(** C32: [Kill] ends the server, and only the server.  Take any run of the machine since
    [Start] - the entry point forked Java and ended, others came and went, left their
    groups and joined others - in which one process of the launched tree is left that never
    left its group, whether it still runs or not.  Then [Kill] succeeds, and all those
    processes have ended behind it; and the only other processes it touches are those that
    put themselves into the group, and their descendants there: the number of the group has
    not passed to strangers in the meantime.  When the launched process is among them and
    not yet waited for, [Wait] returns exactly when no running process outside the group
    holds the output pipe.  So of a server whose processes stay in their group, nothing is
    left to write to the instance directory or to keep its port; a process that left the
    group lives on, and if it kept the pipe, [Wait] waits for it ([escaped_process]). *)
Theorem Kill_ends_the_tree l pipe t0 t fam gs :
  t0 !! l = None -> members l t0 = ∅ ->
  let '(p, t1) := exec_start l pipe t0 in
  rtc (os_step l) (t1, {[l]}, ∅) (t, fam, gs) -> fam <> ∅ ->
  exists t', Kill p t = (Ok tt, t')
    /\ (forall q, q ∈ fam ∪ gs -> exists pr, t' !! q = Some pr /\ running (pr_status pr) = false)
    /\ (forall q, q ∉ fam ∪ gs -> t' !! q = t !! q)
    /\ (l ∈ fam ->
        ((exists e, Wait p t' = Some (e, delete l t'))
         <-> forall q pr, t !! q = Some pr -> q ∉ fam ∪ gs -> holds pipe pr = false)).
Proof.
  intros Hl Hm. cbn [exec_start]. intros Hr Hne. pose proof (tree_start l pipe t0 Hl Hm) as Ht.
  pose proof (tree_reachable l _ _ Ht Hr) as [H1 H2 H3]. cbn [fst snd] in H1, H2, H3.
  assert (members l t <> ∅) as Hmem.
  { destruct (set_choose_L fam Hne) as [x Hx]. destruct (H1 x) as [y Hy]; [set_solver|].
    rewrite members_empty. intros Hn. apply (Hn x y Hy), (H2 x y Hy). set_solver. }
  set (f := fun p => if member l p then deliver SIGKILL p else p). exists (f <$> t).
  assert (forall q, q ∈ fam ∪ gs -> exists pr, (f <$> t) !! q = Some pr /\ running (pr_status pr) = false) as Hdead.
  { intros q Hq. destruct (H1 q Hq) as [pr Hpr]. exists (f pr). rewrite lookup_fmap, Hpr.
    split; [done|]. unfold f, member. rewrite (H2 q pr Hpr Hq), Z.eqb_refl. apply deliver_kill. }
  assert (forall q, q ∉ fam ∪ gs -> (f <$> t) !! q = t !! q) as Hsame.
  { intros q Hq. rewrite lookup_fmap. destruct (t !! q) as [pr|] eqn:E; [|done]. cbn. f_equal. unfold f, member.
    rewrite (proj2 (Z.eqb_neq _ _)); [done|]. intros Eg. by apply Hq, (H3 Hne q pr). }
  split; [exact (Kill_members l t Hmem)|]. split; [exact Hdead|]. split; [exact Hsame|].
  intros Hlf. destruct (Hdead l ltac:(set_solver)) as ([g pi st sg] & Hpr & Hst). destruct st as [|e]; [done|].
  cbn [Wait command_Process]. rewrite (Wait_returns (mkCommandProcess l pipe) (f <$> t) _ _ _ _ Hpr : (exists r, _) <-> _).
  cbn [cp_pipe]. split; intros Hn q pr Hq.
  - intros Hout. apply (Hn q). by rewrite (Hsame q Hout).
  - destruct (decide (q ∈ fam ∪ gs)) as [Hin|Hout]; [|apply (Hn q); [by rewrite <- (Hsame q Hout)|done]].
    destruct (Hdead q Hin) as (x & Hx & Hrun). rewrite Hx in Hq. injection Hq as <-. unfold holds. by rewrite Hrun.
Qed.

(** ** Witnesses *)

(** The machine before the start: the init process and the daemon. *)
Definition ex_machine : table :=
  {[ 1 := mkProc 1 None Running []; 7 := mkProc 7 None Running [] ]}.
(** The entry point 20 has forked Java as 21 and ended; the daemon has forked 30. *)
Definition ex_running : table :=
  <[30 := mkProc 7 None Running []]>
    (<[20 := mkProc 20 (Some 5%nat) (Ended None) []]>
      (<[21 := mkProc 20 (Some 5%nat) Running []]>
        (<[20 := mkProc 20 (Some 5%nat) Running []]> ex_machine))).

Lemma ex_running_reached : rtc (os_step 20) (<[20 := mkProc 20 (Some 5%nat) Running []]> ex_machine, {[20]}, ∅)
  (ex_running, {[21]} ∪ {[20]}, ∅).
Proof.
  eapply rtc_l.
  { apply (os_fork _ _ _ _ 20 21 (mkProc 20 (Some 5%nat) Running [])); vm_compute; reflexivity. }
  rewrite decide_True, decide_False by set_solver. eapply rtc_l.
  { apply (os_exit _ _ _ _ 20 (mkProc 20 (Some 5%nat) Running []) None); vm_compute; reflexivity. }
  cbn [pr_group pr_pipe pr_signals]. apply rtc_once.
  pose proof (os_fork 20 (<[20 := mkProc 20 (Some 5%nat) (Ended None) []]>
      (<[21 := mkProc 20 (Some 5%nat) Running []]> (<[20 := mkProc 20 (Some 5%nat) Running []]> ex_machine)))
    ({[21]} ∪ {[20]}) ∅ 7 30 (mkProc 7 None Running []) eq_refl eq_refl eq_refl) as Hstep.
  rewrite !decide_False in Hstep by set_solver. apply Hstep. vm_compute. reflexivity.
Qed.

What to produce:
Whenever the string "Hsame" shows up in a line of the entries, copy that line.

Worked solution:
  assert (forall q, q ∉ fam ∪ gs -> (f <$> t) !! q = t !! q) as Hsame.
  split; [exact (Kill_members l t Hmem)|]. split; [exact Hdead|]. split; [exact Hsame|].
  - intros Hout. apply (Hn q). by rewrite (Hsame q Hout).
  - destruct (decide (q ∈ fam ∪ gs)) as [Hin|Hout]; [|apply (Hn q); [by rewrite <- (Hsame q Hout)|done]].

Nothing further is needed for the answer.